Not all fat is created equal. Where body fat is stored can make a big difference in both how risky it is to your health, and in how easy it is to lose. Central fat represents a greater health risk, but is easier to lose than peripheral fat. This is because visceral fat, which is metabolically active, is the body’s preferred energy source when fat is burned as fuel. Therefore, men and women who are “apple” shaped will have an easier time losing fat—especially in the beginning. This doesn’t mean that it’s impossible to lose subcutaneous or peripheral fat. If you maintain a caloric deficit, your body will burn fat from wherever you have it stored. In general, most people lose fat deposits in a “first on, last off” pattern.

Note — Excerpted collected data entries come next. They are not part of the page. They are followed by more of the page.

(** * booksracpy/analyze_books.py: price normalisation and aggregation

    A shallow embedding of [normalize_price], [count_books_in_category],
    [average_price_all], [average_price_in_category] and
    [count_books_in_price_range], together with the parts of the Python
    runtime they call ([str.strip], [str.lower], [str.replace], [float],
    [json.loads], [or], indexing, [sum]).

    - Python [str] is a list of Unicode code points ([Z]).
    - Python [float] is IEEE binary64, taken from the Standard Library's
      [SpecFloat] at precision 53 and maximal exponent 1024.
    - Python [int] is [Z].
    - A record ([Dict[str, Any]]) is a [gmap] from strings to values.
    - A call either returns or raises: [outcome].
    - The runtime is CPython 3.11 with its defaults: the tables of
      [str.lower] and of the decimal digits are those of Unicode 14.0. *)

From Stdlib Require Import ZArith List Bool Lia.
From Stdlib Require Import Floats.SpecFloat.
From stdpp Require Import gmap list strings.

Local Open Scope Z_scope.
Set Warnings "-register-all".

(** ** Exceptions and the result of a call *)

Inductive exn :=
  | ValueError        (* also json.JSONDecodeError, its subclass *)
  | OverflowError
  | IndexError
  | KeyError
  | TypeError
  | ZeroDivisionError
  | RecursionError.

Inductive outcome (A : Type) :=
  | Ret (a : A)
  | Raise (e : exn).
Arguments Ret {A} a.
Arguments Raise {A} e.

Definition bind {A B} (m : outcome A) (k : A -> outcome B) : outcome B :=
  match m with
  | Ret a => k a
  | Raise e => Raise e
  end.

(** [try: m  except Exception: h] *)
Definition try_except {A} (m : outcome A) (h : outcome A) : outcome A :=
  match m with
  | Ret a => Ret a
  | Raise _ => h
  end.

Definition returns {A} (m : outcome A) : Prop := exists a, m = Ret a.

Declare Scope py_scope.
Delimit Scope py_scope with py.
Notation "'let!' x ':=' m 'in' k" := (bind m (fun x => k))
  (at level 10, x name, m at level 100, k at level 200) : py_scope.
Local Open Scope py_scope.

(** ** Strings *)

Abbreviation pystr := (list Z).

(** A string literal of the development, decoded from UTF-8 into code
    points (one to four bytes per code point). *)
Fixpoint utf8_decode (bs : list Z) : list Z :=
  match bs with
  | [] => []
  | b0 :: r0 =>
      if b0 <? 192 then b0 :: utf8_decode r0
      else
        match r0 with
        | [] => [b0]
        | b1 :: r1 =>
            if b0 <? 224 then
              ((b0 - 192) * 64 + (b1 - 128)) :: utf8_decode r1
            else
              match r1 with
              | [] => [b0; b1]
              | b2 :: r2 =>
                  if b0 <? 240 then
                    ((b0 - 224) * 4096 + (b1 - 128) * 64 + (b2 - 128))
                      :: utf8_decode r2
                  else
                    match r2 with
                    | [] => [b0; b1; b2]
                    | b3 :: r3 =>
                        ((b0 - 240) * 262144 + (b1 - 128) * 4096
                         + (b2 - 128) * 64 + (b3 - 128)) :: utf8_decode r3
                    end
              end
        end
  end.

Definition str (s : String.string) : pystr :=
  utf8_decode
    (map (fun a => Z.of_N (Ascii.N_of_ascii a)) (String.list_ascii_of_string s)).
Arguments str s%_string.

(** The double quote, which the literals above cannot hold. *)
Definition dquote : Z := 34.

Fixpoint str_eqb (a b : pystr) : bool :=
  match a, b with
  | [], [] => true
  | x :: a', y :: b' => (x =? y) && str_eqb a' b'
  | _, _ => false
  end.

(** [Py_UNICODE_ISSPACE]: the characters [str.strip()] removes. *)
Definition is_space (c : Z) : bool :=
  ((9 <=? c) && (c <=? 13)) || ((28 <=? c) && (c <=? 32))
  || (c =? 133) || (c =? 160) || (c =? 5760)
  || ((8192 <=? c) && (c <=? 8202))
  || (c =? 8232) || (c =? 8233) || (c =? 8239) || (c =? 8287) || (c =? 12288).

We also met with Vice-President of AUT foreign affairs Marcel Hinain and Dean of the faculty of applicative science of AUT Dr. Hadi Tabbara to talk about the upcoming conference on water management. The conference is under the auspices of the Ministry of Energy and Water and includes international guests, especially one from UNESCO Institute for Water Education in Holland, one of the best research centers in the world. The conference is meant to help our policy makers learn from the experiences of Arab and regional water management expertise. It is open to all, scientists, university students, policy makers and the press of course.
Director Wissam Charaf dropped by to talk about his documentary It’s All in Lebanon that will be showing at Metropolis theater starting the 31st of May.
The movie takes place 17 years after the civil war, the Christians, the Muslims, the Israeli invasion, the Syrian ocupation, the Palestinian cause and the 200,000 victims, we thought it was over. For us survivors, the end of the war meant the beginning of peace.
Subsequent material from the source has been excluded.